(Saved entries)
Definition cube_colors : list color :=
  [(255, 0, 0); (200, 0, 0);
   (0, 255, 0); (0, 200, 0);
   (0, 0, 255); (0, 0, 200);
   (255, 255, 0); (200, 200, 0);
   (255, 0, 255); (200, 0, 200);
   (0, 255, 255); (0, 200, 200)]%Z.

(** Lines 80-118. *)
Definition generate_cube : M World unit :=
  set_vertices cube_vertices ;;
  set_faces cube_faces ;;
  set_normals cube_normals ;;
  set_colors cube_colors ;;
  calculate_bounding_box ;;
  set_vertex_cache ∅.

(** One pass of the colour loop: three draws, one appended colour. *)
Definition random_color : M World unit :=
  r <- randint 100 255 ;;
  g <- randint 100 255 ;;
  b <- randint 100 255 ;;
  append_color (r, g, b).

(** Lines 120-165. *)
Definition generate_sphere (resolution : Z) : M World unit :=
  set_vertices [] ;;
  set_faces [] ;;
  set_normals [] ;;
  set_colors [] ;;
  set_vertex_cache ∅ ;;
  for_each (py_range (resolution + 1)) (fun i =>
    lat <- lift (py_div (PI * IZR i) (IZR resolution)) ;;
    let sin_lat := sin lat in
    let cos_lat := cos lat in
    for_each (py_range (resolution + 1)) (fun j =>
      lon <- lift (py_div (2 * PI * IZR j) (IZR resolution)) ;;
      let sin_lon := sin lon in
      let cos_lon := cos lon in
      let x := sin_lat * cos_lon in
      let y := cos_lat in
      let z := sin_lat * sin_lon in
      append_vertex (x, y, z) ;;
      append_normal (x, y, z))) ;;
  for_each (py_range resolution) (fun i =>
    for_each (py_range resolution) (fun j =>
      let v1 := (i * (resolution + 1) + j)%Z in
      let v2 := (v1 + 1)%Z in
      let v3 := (v1 + (resolution + 1))%Z in
      let v4 := (v2 + (resolution + 1))%Z in
      append_face [v1; v2; v3] ;;
      append_face [v2; v4; v3])) ;;
  n <- gets (fun w => length (faces (self w))) ;;
  for_each (seq 0 n) (fun _ => random_color) ;;
  calculate_bounding_box.

(** [Mesh.__init__], lines 40-48: empty sequences, then the cube. *)
Definition empty_mesh : Mesh :=
  mkMesh [] [] [] [] default_bounding_box ∅.

Definition Mesh_init : M World unit :=
  on_self (fun _ => empty_mesh) ;;
  generate_cube.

» Action item:
Starting at the line that contains "let cos_lat := cos lat in", reproduce each line through the end of the records exactly, both ends included.

» Task output:
    let cos_lat := cos lat in
    for_each (py_range (resolution + 1)) (fun j =>
      lon <- lift (py_div (2 * PI * IZR j) (IZR resolution)) ;;
      let sin_lon := sin lon in
      let cos_lon := cos lon in
      let x := sin_lat * cos_lon in
      let y := cos_lat in
      let z := sin_lat * sin_lon in
      append_vertex (x, y, z) ;;
      append_normal (x, y, z))) ;;
  for_each (py_range resolution) (fun i =>
    for_each (py_range resolution) (fun j =>
      let v1 := (i * (resolution + 1) + j)%Z in
      let v2 := (v1 + 1)%Z in
      let v3 := (v1 + (resolution + 1))%Z in
      let v4 := (v2 + (resolution + 1))%Z in
      append_face [v1; v2; v3] ;;
      append_face [v2; v4; v3])) ;;
  n <- gets (fun w => length (faces (self w))) ;;
  for_each (seq 0 n) (fun _ => random_color) ;;
  calculate_bounding_box.

(** [Mesh.__init__], lines 40-48: empty sequences, then the cube. *)
Definition empty_mesh : Mesh :=
  mkMesh [] [] [] [] default_bounding_box ∅.

Definition Mesh_init : M World unit :=
  on_self (fun _ => empty_mesh) ;;
  generate_cube.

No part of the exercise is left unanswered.